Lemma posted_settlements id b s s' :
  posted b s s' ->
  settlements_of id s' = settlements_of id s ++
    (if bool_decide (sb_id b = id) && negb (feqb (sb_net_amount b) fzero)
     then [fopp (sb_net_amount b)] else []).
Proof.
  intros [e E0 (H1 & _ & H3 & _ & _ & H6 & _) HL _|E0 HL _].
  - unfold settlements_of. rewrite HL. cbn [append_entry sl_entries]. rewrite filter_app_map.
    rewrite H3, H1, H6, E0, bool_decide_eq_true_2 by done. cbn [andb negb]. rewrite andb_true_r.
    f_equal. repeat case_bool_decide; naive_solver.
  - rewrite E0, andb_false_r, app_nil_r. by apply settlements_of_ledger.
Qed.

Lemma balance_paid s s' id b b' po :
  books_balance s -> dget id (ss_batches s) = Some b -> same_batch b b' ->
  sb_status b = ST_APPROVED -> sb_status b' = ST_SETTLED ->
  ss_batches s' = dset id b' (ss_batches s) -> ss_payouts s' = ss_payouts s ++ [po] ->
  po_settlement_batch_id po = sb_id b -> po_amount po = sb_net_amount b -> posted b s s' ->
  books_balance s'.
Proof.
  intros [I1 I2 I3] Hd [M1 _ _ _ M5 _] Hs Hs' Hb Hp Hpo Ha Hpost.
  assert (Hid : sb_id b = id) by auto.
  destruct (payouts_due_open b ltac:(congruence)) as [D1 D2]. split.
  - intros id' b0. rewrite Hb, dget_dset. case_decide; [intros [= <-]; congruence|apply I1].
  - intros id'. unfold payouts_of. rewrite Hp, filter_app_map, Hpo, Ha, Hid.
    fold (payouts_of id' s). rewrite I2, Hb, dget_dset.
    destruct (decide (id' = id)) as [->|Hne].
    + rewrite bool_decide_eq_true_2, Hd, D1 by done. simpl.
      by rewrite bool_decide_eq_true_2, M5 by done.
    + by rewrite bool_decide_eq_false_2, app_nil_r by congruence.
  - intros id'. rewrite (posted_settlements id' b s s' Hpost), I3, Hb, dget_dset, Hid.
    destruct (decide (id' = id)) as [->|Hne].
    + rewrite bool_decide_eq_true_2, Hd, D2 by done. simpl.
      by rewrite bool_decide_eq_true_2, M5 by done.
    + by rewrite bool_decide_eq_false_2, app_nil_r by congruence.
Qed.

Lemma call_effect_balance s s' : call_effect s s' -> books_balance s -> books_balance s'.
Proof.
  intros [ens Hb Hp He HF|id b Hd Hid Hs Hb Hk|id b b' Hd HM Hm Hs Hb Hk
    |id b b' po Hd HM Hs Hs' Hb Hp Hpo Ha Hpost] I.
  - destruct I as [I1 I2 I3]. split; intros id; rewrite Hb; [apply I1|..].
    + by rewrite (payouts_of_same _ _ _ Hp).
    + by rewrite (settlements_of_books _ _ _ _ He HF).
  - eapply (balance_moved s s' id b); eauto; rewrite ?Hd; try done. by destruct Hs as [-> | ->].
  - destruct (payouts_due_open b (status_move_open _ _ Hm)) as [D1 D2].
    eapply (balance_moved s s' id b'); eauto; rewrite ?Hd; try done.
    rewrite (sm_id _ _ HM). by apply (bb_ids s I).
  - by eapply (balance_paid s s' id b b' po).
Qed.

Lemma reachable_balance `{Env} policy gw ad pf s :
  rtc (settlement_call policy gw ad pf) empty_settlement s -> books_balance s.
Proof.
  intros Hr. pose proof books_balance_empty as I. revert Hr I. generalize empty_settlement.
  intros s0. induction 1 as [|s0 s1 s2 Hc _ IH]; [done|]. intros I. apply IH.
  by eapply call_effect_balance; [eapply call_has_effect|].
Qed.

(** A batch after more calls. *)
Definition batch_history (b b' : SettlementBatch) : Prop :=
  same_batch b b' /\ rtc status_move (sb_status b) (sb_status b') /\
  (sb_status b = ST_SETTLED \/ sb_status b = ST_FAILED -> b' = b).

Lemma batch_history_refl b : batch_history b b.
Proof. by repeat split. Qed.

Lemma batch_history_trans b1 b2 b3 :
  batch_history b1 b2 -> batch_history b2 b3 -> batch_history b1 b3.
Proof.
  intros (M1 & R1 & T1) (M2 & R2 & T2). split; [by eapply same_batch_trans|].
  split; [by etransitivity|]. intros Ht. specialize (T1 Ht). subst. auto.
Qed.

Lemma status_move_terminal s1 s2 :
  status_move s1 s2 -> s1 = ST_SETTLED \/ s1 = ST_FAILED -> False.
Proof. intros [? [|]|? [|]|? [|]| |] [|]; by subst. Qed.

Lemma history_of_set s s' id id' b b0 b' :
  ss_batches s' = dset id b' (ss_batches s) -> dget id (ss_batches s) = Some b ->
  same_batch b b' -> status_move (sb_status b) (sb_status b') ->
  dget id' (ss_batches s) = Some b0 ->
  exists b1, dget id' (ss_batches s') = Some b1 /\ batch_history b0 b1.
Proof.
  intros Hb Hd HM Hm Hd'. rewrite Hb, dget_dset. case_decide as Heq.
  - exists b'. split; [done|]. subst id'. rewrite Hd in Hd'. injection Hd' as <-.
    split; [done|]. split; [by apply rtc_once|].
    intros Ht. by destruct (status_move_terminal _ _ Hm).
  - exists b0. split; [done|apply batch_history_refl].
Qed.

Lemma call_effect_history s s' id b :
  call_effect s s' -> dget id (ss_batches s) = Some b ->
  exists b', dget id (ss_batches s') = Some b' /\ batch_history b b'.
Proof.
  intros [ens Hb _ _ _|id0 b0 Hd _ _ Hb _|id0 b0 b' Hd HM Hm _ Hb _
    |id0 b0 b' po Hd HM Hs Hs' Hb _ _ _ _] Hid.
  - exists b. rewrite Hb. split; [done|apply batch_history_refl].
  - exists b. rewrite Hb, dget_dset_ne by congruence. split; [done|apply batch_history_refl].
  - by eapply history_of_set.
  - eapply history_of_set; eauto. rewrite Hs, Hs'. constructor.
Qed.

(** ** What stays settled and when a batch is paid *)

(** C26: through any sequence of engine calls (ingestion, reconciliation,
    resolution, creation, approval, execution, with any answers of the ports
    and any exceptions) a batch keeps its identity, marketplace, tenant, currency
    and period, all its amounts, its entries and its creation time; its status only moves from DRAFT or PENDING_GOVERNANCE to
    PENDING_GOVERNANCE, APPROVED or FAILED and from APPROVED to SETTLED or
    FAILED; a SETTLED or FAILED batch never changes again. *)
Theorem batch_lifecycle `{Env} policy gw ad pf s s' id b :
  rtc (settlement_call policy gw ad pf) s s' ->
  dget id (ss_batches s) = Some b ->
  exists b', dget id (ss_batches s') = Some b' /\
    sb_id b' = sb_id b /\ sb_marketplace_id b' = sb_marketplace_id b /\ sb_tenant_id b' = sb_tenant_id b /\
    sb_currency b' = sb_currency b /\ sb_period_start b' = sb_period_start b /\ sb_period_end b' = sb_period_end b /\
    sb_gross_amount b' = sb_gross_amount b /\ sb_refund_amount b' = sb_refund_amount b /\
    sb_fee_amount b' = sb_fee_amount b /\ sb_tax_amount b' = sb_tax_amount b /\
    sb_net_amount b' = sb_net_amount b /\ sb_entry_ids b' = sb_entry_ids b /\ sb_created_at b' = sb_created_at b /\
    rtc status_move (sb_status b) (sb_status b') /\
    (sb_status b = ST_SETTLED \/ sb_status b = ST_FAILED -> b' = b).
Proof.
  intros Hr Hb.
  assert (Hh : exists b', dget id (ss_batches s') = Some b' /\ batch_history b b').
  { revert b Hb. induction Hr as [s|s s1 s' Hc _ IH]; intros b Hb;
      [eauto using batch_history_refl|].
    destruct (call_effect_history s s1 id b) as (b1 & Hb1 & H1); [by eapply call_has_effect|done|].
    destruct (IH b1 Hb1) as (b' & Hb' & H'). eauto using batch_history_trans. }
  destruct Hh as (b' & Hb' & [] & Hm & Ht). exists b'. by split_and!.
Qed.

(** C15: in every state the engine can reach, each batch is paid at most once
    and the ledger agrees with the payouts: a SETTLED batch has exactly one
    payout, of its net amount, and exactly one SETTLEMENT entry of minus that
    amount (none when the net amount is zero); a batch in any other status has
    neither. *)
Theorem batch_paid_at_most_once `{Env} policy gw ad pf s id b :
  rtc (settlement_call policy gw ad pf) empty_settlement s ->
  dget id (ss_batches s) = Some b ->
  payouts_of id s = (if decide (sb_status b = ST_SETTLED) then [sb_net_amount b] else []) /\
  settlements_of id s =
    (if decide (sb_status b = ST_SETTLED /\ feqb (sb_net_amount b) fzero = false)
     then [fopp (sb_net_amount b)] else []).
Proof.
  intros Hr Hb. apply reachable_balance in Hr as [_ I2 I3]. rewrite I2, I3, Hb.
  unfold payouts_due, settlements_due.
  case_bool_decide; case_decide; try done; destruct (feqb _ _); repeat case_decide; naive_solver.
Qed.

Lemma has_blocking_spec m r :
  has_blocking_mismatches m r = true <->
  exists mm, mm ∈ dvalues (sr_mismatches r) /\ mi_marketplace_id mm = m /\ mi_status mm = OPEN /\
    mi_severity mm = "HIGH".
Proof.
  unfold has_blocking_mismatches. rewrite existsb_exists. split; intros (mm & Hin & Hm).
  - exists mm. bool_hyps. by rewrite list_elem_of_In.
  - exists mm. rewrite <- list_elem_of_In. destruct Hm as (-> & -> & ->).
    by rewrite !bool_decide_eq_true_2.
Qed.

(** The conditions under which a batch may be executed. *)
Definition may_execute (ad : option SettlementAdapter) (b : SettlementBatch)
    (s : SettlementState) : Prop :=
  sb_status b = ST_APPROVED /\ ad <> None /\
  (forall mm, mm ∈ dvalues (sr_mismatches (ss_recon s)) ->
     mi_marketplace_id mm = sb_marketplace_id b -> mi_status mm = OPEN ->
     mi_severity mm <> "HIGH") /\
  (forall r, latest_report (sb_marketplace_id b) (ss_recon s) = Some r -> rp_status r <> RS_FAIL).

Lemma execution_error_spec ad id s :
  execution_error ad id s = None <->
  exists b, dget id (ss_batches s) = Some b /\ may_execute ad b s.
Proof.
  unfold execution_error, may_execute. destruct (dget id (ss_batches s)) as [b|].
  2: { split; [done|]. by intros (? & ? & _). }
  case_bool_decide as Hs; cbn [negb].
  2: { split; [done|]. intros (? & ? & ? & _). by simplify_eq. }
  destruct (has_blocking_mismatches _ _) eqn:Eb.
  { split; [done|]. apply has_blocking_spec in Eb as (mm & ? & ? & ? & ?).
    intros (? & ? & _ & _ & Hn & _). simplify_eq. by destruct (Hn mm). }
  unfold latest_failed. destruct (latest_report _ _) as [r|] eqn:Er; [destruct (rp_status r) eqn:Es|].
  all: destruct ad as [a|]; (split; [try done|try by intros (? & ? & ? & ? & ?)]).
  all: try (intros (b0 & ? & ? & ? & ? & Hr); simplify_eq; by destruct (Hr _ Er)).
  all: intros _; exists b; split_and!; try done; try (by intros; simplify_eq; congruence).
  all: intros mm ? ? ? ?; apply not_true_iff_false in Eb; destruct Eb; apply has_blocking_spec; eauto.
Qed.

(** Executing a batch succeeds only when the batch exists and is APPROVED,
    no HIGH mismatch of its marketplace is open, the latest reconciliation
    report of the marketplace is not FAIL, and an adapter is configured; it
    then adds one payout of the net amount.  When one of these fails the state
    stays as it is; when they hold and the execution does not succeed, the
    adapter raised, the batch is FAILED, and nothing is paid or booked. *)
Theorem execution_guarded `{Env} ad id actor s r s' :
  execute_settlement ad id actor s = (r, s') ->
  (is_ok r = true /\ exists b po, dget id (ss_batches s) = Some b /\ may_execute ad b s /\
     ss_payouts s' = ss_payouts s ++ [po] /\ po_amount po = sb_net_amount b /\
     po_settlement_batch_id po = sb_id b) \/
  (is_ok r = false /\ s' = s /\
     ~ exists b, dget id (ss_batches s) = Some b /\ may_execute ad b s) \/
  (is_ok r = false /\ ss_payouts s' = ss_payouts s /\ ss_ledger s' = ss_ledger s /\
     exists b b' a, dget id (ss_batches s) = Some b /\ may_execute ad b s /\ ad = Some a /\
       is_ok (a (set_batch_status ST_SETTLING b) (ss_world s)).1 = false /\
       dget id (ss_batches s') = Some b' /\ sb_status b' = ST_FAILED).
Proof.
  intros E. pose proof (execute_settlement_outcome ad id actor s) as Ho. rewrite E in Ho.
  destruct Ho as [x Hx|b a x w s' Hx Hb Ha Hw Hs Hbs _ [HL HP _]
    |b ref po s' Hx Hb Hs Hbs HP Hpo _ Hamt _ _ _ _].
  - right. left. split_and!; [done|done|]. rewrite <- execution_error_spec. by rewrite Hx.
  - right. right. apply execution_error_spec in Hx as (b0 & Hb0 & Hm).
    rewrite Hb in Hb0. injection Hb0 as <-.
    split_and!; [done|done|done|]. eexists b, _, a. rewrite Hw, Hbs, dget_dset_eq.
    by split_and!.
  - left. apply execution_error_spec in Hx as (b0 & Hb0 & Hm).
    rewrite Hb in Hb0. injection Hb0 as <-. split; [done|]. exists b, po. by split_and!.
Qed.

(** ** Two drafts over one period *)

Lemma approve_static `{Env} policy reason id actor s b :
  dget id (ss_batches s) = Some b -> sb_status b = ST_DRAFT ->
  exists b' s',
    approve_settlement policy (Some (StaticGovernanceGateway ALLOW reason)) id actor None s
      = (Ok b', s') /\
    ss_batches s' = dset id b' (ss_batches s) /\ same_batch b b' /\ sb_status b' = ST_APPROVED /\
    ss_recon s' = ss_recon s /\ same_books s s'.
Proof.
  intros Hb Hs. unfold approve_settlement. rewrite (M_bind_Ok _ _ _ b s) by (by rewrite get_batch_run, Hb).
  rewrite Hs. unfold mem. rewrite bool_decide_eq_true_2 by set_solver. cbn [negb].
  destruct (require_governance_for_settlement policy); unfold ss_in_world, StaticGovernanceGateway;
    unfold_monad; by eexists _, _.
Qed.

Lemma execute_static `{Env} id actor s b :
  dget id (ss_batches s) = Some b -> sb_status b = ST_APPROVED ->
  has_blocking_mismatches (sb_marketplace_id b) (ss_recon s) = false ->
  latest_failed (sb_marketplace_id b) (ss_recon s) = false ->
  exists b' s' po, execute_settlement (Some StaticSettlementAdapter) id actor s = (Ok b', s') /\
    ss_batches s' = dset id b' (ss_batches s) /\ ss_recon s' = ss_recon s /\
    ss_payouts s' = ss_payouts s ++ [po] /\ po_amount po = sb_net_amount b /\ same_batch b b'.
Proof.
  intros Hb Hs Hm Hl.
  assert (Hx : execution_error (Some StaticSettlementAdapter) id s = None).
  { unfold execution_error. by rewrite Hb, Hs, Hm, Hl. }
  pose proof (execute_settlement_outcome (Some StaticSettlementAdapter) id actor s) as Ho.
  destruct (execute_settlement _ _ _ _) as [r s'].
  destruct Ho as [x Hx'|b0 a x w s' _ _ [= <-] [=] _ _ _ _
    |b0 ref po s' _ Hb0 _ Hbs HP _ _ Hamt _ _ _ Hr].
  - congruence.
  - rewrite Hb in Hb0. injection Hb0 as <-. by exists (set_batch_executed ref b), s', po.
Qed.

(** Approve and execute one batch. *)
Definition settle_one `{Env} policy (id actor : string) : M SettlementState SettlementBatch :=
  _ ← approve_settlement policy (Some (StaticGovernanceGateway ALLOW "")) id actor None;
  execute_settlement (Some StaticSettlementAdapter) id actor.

****************************************

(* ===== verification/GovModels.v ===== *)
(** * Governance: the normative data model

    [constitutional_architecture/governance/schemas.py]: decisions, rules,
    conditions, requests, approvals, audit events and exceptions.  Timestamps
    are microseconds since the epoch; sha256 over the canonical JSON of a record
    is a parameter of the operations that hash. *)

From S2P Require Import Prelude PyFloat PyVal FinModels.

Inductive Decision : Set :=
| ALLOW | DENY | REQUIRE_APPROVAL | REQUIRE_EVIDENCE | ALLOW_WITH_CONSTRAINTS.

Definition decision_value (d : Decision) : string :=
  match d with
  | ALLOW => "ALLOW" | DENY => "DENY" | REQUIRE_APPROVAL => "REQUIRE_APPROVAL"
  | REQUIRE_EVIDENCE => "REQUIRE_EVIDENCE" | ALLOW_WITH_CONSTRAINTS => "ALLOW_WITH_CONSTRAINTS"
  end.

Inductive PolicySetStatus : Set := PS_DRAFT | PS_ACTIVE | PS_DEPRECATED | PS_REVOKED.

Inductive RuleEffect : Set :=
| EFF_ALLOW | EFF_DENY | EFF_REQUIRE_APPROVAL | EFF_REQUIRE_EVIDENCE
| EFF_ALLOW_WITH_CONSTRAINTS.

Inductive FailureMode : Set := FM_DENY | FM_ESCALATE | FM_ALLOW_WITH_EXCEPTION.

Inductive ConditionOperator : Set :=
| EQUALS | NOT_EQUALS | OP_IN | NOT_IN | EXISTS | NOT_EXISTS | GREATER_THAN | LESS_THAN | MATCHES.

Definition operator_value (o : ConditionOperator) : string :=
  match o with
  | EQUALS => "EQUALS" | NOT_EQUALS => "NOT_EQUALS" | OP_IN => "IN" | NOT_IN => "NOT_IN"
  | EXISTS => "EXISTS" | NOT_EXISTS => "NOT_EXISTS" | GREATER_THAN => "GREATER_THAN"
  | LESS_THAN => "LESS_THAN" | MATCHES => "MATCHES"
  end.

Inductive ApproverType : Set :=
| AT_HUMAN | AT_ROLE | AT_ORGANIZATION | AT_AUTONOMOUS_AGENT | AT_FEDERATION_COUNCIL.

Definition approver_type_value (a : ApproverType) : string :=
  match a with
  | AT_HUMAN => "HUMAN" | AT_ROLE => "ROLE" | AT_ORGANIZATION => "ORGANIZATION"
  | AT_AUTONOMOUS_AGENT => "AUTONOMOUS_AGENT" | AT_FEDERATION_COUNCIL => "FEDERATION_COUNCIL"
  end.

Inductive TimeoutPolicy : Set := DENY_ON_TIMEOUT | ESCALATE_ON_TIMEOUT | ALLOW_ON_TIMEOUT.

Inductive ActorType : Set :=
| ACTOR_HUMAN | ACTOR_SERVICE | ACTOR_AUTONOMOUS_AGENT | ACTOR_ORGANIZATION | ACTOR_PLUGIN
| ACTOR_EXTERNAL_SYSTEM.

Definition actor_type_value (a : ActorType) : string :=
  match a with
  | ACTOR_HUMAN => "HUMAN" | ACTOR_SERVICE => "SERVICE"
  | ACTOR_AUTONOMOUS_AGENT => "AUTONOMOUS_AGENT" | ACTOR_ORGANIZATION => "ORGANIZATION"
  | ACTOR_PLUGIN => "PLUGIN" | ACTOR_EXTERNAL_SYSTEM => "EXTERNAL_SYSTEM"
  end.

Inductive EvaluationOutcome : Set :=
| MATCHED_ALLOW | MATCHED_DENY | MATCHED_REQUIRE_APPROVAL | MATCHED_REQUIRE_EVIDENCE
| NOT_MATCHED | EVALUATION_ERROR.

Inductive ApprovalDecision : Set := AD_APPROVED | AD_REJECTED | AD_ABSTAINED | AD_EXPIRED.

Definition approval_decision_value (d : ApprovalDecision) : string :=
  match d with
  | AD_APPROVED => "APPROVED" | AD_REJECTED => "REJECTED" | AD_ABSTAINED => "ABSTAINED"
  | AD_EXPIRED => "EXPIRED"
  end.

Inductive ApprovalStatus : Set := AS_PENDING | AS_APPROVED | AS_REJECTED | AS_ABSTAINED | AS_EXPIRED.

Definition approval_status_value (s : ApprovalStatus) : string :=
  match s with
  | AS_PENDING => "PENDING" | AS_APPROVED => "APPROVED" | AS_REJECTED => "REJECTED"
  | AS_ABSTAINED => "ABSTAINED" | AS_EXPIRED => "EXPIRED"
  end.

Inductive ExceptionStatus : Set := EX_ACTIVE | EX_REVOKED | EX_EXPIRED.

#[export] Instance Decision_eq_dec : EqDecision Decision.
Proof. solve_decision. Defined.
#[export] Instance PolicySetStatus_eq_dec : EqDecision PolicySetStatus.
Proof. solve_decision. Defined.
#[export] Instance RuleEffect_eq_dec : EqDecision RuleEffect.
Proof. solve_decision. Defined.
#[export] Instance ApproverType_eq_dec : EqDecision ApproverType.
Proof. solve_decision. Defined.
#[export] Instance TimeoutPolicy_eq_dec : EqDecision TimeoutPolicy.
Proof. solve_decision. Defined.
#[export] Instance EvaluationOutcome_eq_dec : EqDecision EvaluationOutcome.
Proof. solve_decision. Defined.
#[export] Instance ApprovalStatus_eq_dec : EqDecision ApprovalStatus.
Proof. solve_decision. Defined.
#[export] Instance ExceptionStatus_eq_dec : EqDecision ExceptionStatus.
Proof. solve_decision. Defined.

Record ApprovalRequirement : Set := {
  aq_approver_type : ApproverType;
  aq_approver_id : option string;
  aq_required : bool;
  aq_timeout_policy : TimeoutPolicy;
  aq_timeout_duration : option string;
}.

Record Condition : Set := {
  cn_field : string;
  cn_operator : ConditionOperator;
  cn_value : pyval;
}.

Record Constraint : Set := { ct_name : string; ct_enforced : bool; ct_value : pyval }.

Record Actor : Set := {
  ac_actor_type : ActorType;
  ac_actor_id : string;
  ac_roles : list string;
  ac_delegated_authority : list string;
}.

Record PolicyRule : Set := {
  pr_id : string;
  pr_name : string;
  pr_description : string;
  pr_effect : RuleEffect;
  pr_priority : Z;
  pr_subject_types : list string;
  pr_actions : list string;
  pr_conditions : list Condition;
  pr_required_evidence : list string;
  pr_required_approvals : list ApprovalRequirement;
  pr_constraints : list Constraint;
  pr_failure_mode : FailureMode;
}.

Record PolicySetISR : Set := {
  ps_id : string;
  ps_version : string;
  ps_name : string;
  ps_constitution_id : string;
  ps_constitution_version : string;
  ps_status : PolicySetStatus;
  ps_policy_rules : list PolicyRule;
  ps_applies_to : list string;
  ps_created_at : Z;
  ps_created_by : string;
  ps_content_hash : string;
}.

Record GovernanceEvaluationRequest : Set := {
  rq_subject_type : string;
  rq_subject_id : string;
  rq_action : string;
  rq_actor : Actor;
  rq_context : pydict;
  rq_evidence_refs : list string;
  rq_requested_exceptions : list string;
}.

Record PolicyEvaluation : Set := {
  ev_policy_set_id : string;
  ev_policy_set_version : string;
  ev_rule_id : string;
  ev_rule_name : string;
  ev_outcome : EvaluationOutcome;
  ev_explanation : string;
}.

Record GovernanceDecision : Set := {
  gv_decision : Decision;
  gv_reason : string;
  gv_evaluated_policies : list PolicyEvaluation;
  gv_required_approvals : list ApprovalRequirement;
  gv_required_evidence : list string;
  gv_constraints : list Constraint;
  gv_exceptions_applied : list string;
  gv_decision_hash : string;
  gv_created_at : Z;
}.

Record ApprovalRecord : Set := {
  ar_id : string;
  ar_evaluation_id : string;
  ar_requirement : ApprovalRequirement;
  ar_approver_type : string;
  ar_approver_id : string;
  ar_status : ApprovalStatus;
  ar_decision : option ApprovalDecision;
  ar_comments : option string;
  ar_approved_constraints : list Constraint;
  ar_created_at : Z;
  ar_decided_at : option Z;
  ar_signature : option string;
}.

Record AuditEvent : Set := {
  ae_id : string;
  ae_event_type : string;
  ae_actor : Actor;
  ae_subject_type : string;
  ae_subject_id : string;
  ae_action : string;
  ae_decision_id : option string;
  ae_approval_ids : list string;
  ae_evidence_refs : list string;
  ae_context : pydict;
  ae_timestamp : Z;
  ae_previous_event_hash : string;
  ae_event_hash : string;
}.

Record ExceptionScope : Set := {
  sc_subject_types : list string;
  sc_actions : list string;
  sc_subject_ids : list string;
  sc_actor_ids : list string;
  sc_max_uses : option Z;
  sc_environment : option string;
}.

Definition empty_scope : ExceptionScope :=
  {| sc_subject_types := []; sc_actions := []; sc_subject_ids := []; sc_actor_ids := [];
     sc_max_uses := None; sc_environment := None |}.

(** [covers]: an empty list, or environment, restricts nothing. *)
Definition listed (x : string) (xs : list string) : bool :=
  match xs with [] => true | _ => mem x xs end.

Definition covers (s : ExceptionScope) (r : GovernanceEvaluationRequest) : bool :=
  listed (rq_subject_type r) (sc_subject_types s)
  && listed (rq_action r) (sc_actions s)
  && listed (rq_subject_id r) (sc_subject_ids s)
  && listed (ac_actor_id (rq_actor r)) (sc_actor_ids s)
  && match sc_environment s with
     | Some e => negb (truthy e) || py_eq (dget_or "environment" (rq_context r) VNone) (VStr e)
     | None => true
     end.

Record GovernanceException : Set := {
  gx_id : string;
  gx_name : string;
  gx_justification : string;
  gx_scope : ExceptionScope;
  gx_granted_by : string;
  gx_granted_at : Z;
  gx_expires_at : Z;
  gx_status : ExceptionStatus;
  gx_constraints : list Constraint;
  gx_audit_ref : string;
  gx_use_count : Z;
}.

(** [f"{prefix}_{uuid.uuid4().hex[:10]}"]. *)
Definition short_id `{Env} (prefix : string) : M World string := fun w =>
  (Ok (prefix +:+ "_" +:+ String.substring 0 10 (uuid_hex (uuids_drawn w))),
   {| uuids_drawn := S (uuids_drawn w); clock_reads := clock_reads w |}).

****************************************

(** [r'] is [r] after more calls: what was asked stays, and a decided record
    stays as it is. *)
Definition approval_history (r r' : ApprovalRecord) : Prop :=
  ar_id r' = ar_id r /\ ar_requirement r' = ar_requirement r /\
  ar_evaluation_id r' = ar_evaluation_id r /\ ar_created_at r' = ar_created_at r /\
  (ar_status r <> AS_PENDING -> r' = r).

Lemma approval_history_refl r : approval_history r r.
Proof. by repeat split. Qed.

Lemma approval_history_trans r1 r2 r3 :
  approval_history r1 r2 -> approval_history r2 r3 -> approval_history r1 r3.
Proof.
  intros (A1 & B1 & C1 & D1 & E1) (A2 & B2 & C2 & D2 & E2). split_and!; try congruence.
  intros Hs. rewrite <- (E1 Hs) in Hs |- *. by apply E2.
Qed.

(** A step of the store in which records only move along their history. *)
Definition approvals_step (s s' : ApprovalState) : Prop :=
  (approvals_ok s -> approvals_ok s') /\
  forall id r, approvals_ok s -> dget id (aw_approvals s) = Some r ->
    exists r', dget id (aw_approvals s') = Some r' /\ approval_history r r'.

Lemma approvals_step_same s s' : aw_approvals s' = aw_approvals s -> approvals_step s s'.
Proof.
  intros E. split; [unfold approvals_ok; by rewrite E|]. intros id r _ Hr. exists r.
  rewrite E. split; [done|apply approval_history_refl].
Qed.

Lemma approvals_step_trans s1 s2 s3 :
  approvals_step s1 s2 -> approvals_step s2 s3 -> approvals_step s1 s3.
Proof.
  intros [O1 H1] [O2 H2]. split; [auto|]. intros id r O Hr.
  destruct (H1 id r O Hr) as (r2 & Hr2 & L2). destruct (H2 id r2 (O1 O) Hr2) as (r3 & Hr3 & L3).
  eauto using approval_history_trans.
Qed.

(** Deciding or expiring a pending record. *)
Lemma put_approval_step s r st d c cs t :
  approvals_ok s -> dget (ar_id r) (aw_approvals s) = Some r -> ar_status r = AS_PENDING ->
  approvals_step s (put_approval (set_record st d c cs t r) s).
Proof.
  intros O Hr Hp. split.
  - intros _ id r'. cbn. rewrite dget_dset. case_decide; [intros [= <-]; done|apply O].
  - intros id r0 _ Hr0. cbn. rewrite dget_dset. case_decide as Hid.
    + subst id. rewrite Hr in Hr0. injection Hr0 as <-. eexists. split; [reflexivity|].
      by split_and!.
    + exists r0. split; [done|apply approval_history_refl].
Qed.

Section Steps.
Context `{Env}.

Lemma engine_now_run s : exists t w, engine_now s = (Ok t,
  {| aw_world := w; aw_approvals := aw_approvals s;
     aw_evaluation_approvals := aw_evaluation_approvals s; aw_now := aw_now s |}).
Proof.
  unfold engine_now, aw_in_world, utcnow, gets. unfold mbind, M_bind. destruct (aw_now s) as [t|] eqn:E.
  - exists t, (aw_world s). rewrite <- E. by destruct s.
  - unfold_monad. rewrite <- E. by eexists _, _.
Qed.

****************************************

AIM OF THE TASK.
I'd like every line with the string "Hpost" copied from the listing.

COMPLETED TASK.
  intros [I1 I2 I3] Hd [M1 _ _ _ M5 _] Hs Hs' Hb Hp Hpo Ha Hpost.
  - intros id'. rewrite (posted_settlements id' b s s' Hpost), I3, Hb, dget_dset, Hid.
    |id b b' po Hd HM Hs Hs' Hb Hp Hpo Ha Hpost] I.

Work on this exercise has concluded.